**DATASET CONTENT**:
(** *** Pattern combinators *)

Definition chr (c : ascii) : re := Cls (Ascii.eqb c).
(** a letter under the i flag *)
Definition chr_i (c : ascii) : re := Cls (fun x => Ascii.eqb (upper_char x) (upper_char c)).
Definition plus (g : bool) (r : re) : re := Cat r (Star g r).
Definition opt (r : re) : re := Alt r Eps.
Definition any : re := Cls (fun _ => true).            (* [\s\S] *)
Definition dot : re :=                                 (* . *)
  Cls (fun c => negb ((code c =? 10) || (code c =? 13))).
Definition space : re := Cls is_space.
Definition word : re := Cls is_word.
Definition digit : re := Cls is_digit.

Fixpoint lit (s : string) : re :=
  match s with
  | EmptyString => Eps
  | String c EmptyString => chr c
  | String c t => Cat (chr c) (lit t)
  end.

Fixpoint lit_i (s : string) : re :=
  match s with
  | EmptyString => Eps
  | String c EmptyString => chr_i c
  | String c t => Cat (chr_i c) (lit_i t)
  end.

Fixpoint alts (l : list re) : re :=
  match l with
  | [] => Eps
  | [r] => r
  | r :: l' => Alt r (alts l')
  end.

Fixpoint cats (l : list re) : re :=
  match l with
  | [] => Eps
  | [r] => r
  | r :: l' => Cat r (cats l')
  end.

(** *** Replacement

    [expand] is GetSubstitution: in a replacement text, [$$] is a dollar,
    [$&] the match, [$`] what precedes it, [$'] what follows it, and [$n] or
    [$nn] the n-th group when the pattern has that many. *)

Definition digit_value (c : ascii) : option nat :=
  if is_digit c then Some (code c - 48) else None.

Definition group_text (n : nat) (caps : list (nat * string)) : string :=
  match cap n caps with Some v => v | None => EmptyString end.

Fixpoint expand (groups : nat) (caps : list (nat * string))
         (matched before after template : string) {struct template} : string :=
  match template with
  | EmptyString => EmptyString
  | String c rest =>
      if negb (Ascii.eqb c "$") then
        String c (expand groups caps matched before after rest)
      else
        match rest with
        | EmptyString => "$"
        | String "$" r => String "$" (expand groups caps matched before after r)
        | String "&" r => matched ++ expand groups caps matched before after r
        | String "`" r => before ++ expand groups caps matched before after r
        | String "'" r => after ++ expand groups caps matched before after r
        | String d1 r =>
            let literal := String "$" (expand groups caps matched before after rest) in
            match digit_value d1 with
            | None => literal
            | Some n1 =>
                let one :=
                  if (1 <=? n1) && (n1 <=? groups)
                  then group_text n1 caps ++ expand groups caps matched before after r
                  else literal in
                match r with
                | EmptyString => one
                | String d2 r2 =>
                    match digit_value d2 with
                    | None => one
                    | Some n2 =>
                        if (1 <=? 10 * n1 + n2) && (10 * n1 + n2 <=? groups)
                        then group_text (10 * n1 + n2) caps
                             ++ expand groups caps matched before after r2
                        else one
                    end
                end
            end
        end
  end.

--

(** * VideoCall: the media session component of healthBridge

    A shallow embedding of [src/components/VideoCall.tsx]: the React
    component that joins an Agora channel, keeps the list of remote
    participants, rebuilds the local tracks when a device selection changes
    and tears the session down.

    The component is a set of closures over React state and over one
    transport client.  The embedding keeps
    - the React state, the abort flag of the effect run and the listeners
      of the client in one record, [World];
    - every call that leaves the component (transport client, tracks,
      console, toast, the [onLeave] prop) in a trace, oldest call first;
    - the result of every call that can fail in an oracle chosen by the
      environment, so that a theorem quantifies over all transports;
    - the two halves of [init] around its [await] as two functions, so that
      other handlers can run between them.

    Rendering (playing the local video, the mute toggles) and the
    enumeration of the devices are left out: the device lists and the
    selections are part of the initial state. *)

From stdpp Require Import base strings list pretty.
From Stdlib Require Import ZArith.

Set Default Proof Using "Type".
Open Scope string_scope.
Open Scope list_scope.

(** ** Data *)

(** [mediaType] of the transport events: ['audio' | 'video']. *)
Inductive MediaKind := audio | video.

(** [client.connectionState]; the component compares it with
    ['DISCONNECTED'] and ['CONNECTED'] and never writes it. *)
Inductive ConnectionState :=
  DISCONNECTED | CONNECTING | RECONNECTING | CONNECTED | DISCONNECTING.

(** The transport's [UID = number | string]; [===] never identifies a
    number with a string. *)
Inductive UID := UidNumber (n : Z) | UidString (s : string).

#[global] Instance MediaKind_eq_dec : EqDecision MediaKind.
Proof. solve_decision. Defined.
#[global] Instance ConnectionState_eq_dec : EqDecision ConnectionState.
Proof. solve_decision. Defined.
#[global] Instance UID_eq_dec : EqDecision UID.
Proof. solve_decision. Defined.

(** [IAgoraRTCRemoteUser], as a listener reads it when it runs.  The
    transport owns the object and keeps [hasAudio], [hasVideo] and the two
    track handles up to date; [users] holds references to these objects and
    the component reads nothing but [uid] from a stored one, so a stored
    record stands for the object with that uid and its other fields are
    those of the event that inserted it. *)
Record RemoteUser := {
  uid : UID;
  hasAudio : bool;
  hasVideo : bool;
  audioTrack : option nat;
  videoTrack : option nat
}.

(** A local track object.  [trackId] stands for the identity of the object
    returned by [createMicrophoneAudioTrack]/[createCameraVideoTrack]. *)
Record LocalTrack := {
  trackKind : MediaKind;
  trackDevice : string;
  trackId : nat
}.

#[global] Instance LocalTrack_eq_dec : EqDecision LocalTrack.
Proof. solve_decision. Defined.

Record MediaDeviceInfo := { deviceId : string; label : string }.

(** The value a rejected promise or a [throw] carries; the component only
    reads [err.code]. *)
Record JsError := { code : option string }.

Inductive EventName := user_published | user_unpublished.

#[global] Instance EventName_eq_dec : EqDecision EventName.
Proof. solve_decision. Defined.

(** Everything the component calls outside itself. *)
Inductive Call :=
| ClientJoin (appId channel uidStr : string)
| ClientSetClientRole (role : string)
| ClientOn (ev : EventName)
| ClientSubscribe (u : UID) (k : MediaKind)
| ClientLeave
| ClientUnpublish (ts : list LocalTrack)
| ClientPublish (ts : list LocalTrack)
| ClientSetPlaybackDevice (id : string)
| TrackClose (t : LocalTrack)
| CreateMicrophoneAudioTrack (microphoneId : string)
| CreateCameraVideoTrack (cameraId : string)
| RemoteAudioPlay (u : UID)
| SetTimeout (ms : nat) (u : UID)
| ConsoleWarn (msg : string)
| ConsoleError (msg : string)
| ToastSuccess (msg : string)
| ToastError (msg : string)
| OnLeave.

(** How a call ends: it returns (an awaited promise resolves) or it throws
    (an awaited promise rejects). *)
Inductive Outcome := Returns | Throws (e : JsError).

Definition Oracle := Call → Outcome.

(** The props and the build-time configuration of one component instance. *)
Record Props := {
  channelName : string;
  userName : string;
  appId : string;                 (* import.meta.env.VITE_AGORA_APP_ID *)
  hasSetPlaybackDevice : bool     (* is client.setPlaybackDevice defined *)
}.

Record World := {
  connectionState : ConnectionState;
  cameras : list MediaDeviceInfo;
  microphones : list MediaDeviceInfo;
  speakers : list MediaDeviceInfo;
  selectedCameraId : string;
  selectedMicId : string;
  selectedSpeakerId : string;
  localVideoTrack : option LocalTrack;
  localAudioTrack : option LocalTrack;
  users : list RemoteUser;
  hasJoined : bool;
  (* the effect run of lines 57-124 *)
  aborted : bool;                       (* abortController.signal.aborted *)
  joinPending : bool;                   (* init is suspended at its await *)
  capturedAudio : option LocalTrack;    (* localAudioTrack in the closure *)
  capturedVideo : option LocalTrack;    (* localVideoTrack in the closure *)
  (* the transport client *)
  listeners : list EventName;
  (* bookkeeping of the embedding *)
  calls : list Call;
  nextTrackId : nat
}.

* * *

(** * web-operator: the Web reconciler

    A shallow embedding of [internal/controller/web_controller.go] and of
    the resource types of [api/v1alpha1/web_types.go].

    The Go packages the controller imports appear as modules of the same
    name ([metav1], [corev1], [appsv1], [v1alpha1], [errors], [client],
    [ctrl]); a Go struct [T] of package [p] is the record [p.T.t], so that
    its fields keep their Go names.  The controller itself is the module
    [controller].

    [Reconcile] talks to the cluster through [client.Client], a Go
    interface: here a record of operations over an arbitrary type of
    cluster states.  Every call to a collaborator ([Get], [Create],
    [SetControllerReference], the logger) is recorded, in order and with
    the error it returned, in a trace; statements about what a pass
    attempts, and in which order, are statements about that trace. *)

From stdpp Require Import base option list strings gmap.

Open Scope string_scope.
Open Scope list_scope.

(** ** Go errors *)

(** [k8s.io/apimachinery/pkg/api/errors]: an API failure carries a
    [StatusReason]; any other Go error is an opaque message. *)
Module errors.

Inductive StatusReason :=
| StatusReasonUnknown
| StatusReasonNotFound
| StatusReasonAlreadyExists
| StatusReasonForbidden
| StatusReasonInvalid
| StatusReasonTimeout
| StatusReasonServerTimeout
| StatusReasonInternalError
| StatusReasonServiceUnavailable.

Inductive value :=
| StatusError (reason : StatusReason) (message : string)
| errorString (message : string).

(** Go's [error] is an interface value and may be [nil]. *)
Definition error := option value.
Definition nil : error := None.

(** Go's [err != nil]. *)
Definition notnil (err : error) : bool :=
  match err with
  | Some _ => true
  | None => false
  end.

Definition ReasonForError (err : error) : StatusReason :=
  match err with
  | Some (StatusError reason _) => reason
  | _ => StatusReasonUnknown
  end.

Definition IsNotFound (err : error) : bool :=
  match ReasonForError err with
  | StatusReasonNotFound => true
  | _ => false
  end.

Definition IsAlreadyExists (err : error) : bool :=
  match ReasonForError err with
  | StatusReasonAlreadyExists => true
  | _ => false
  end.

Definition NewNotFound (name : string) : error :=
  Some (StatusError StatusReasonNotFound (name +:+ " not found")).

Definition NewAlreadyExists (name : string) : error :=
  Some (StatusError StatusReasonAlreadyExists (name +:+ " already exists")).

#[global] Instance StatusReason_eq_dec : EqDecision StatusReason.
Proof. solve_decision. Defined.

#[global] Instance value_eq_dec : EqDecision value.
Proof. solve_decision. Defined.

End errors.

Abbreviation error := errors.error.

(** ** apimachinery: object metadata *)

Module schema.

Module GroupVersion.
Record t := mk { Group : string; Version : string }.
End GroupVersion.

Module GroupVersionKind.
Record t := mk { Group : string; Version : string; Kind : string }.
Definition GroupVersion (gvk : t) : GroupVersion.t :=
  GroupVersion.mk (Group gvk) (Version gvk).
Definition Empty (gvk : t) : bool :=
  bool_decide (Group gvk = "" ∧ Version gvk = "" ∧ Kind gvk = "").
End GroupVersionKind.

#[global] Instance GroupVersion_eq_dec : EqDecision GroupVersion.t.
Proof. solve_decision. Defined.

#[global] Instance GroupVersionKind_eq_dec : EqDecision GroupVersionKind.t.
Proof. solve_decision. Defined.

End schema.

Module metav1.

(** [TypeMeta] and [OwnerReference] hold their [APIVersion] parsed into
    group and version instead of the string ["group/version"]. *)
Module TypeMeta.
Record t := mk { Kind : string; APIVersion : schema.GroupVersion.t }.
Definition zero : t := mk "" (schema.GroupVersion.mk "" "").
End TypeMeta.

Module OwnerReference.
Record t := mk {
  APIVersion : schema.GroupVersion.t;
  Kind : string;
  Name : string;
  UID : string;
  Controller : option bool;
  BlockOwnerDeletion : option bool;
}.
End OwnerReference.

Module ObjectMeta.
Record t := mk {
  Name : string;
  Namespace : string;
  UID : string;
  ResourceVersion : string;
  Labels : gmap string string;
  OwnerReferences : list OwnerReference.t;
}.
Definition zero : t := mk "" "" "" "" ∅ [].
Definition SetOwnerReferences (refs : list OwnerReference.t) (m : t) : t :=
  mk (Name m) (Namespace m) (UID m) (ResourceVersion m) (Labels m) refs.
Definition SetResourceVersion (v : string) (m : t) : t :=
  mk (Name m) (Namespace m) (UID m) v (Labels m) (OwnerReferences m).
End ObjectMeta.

**TASK DETAILS**:
Extract, from the listing above, every line where the string "stdpp" occurs.

**RESULT OF THIS TASK**:
From stdpp Require Import base strings list pretty.
From stdpp Require Import base option list strings gmap.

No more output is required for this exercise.